Cerré mis ojos ante la dureza de sus palabras. Cualquiera que no nos conociera habría creído que éramos esposos. Él me defendió como lo hubiese hecho por su legítima esposa, situación que me condujo a separar nuestras manos de inmediato. Me quemaba la mano saber que jamás podría colocarme un anillo que viniese de la mano de él, diríamos los votos frente al padre o nos besaríamos para sellar ese pacto divino.
—Lo lamento mucho —se disculpó el hombre—. Le pido me disculpen.
Asentí en su dirección y caminé hasta la salida, donde se leía en un letrero a la izquierda "Bienvenidos a la feria anual de Gresham". Las niñas rieron en cuanto pisamos terreno ajeno a la feria. Quería permanecer constipada por todo lo anterior, pero era imposible resistirse al sonido de sus risas. Sobre todo, cuando la gruesa risa de Nicholas también rompió el sonido del silencio. Fue un momento loco, muy loco.
—Gracias por fingirlo —agradecí al caminar a la parada de taxis—. Lamento mucho si te incomodó lo repentino del mismo o que te haya sujetado la mano. No fue mi intención hacerte sentir de esa manera. Y entiendo si te molestó el asunto.
—¿Molestarme? Para nada —articuló con una ligera sonrisa—. De hecho, fue una de las cosas más divertidas que he presenciado en mucho tiempo.

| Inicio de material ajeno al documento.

(** * The rendering core of the [o] editor, embedded in Rocq

    Shallow embedding of the line store and coordinate model of
    [v2/editor.go], of the lexical predicates and the render loop of the
    earlier [WriteLines] (the one that calls [SingleLineComment] and its
    siblings directly) and of the current [WriteLines] of [highlight.go].

    Conventions.
    - A Go [int] is a [Z] reduced with [int64]; a [uint] is a [Z] reduced
      with [uint64].
    - A [rune] is a [Z].  A Go string is kept as the sequence of its code
      points ([text]): every string the modelled code handles is built from a
      rune slice by [Editor.Line] and then only passed through rune-level
      library calls.  Where the source slices a string by bytes ([ChopLine])
      the UTF-8 bytes are written out.
    - [map[int][]rune] is a [gmap Z (list rune)].
    - The canvas is the sequence of write operations performed on it. *)

From Stdlib Require Import ZArith List Bool Lia Ascii String.
From stdpp Require Import gmap list.

Local Open Scope Z_scope.

(** ** Machine integers *)

Module GoInt.

Definition int64 (z : Z) : Z := (z + 2 ^ 63) mod 2 ^ 64 - 2 ^ 63.
Definition uint64 (z : Z) : Z := z mod 2 ^ 64.

Definition maxInt : Z := 2 ^ 63 - 1.
Definition minInt : Z := - 2 ^ 63.

Definition inInt (z : Z) : Prop := minInt <= z <= maxInt.

Lemma int64_id z : inInt z -> int64 z = z.
Proof.
  unfold inInt, minInt, maxInt, int64. intros H.
  rewrite Z.mod_small; lia.
Qed.

Lemma int64_range z : inInt (int64 z).
Proof.
  unfold inInt, minInt, maxInt, int64.
  pose proof (Z.mod_pos_bound (z + 2 ^ 63) (2 ^ 64) ltac:(lia)). lia.
Qed.

(** [int64] is computed modulo [2 ^ 64]: inner reductions can be dropped. *)
Lemma int64_congr a b : a mod 2 ^ 64 = b mod 2 ^ 64 -> int64 a = int64 b.
Proof.
  intros H. unfold int64. f_equal.
  rewrite (Z.add_mod a), (Z.add_mod b), H by lia. reflexivity.
Qed.

Lemma int64_mod z : int64 z mod 2 ^ 64 = z mod 2 ^ 64.
Proof.
  unfold int64.
  rewrite Zminus_mod, Z.mod_mod, <- Zminus_mod by lia.
  f_equal. lia.
Qed.

Lemma int64_add_l a b : int64 (int64 a + b) = int64 (a + b).
Proof.
  apply int64_congr.
  rewrite Z.add_mod, int64_mod, <- Z.add_mod by lia. reflexivity.
Qed.

Lemma int64_add_r a b : int64 (a + int64 b) = int64 (a + b).
Proof. rewrite Z.add_comm, int64_add_l. f_equal. lia. Qed.
(** The loaded drivers whose file's base name is the driver name, whatever
    the case. *)
Definition matching `{!processors.HandleDeps X} (driverName : string)
    (drivers : list processors.Driver) : list processors.Driver :=
  filter (fun drv =>
            processors.strings_EqualFold
              (processors.filepath_Base (processors.Filename drv)) driverName
            = true) drivers.

(** The record the index holds for a PID is in the store and carries that
    PID. *)
Definition keyed (s : ps.snapshotter) : Prop :=
  forall pid l,
    ps.procs s !! pid = Some l ->
    exists rec, ps.heap s !! l = Some rec /\ pstypes.PID rec = pid.

Section consumer_more_defs.
Context {W R : Type} `{!kstream.Deps W R}.

(** A counter after [n] increments by one. *)
Definition counter_after (n : nat) (c : Z) : Z :=
  Nat.iter n (fun c => Int_Add c 1) c.

(** The sequencer after [n] increments. *)
Definition sequencer_after (n : nat) (seq : Z) : Z :=
  Nat.iter n kstream.Sequencer_Increment seq.

(** The deliveries of events that are not state events. *)
Definition numbered (ds : list (kstream.Sink * Kevent)) : list (kstream.Sink * Kevent) :=
  filter (fun d => kstream.IsState d.2 = false) ds.

(** The events of a list of deliveries that went onto the channel. *)
Definition sent (ds : list (kstream.Sink * Kevent)) : list Kevent :=
  omap (fun d => match d with (kstream.Channel, e) => Some e | _ => None end) ds.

Las cinco personas nos miramos sin saber qué más decir. Samantha se despidió de él con un beso en la mejilla y un abrazo. Las niñas se despidieron con un movimiento de manos, y Nicholas y yo solo nos miramos una vez más. Sin nada más que decir al respecto, giré mis talones y emprendí camino a un taxi que esperaba por nosotras. De pronto, como un recordatorio de algo inconcluso, escuché la voz de Nicholas.
—¿Otro día? —inquirió al alzar la voz—. ¿Café?
—Me encantaría —aseguré con una sonrisa antes de entrar al taxi. Tenía la certeza de encontrarlo una vez más. Pero no esperaba que mi epifanía sucediera tan pronto.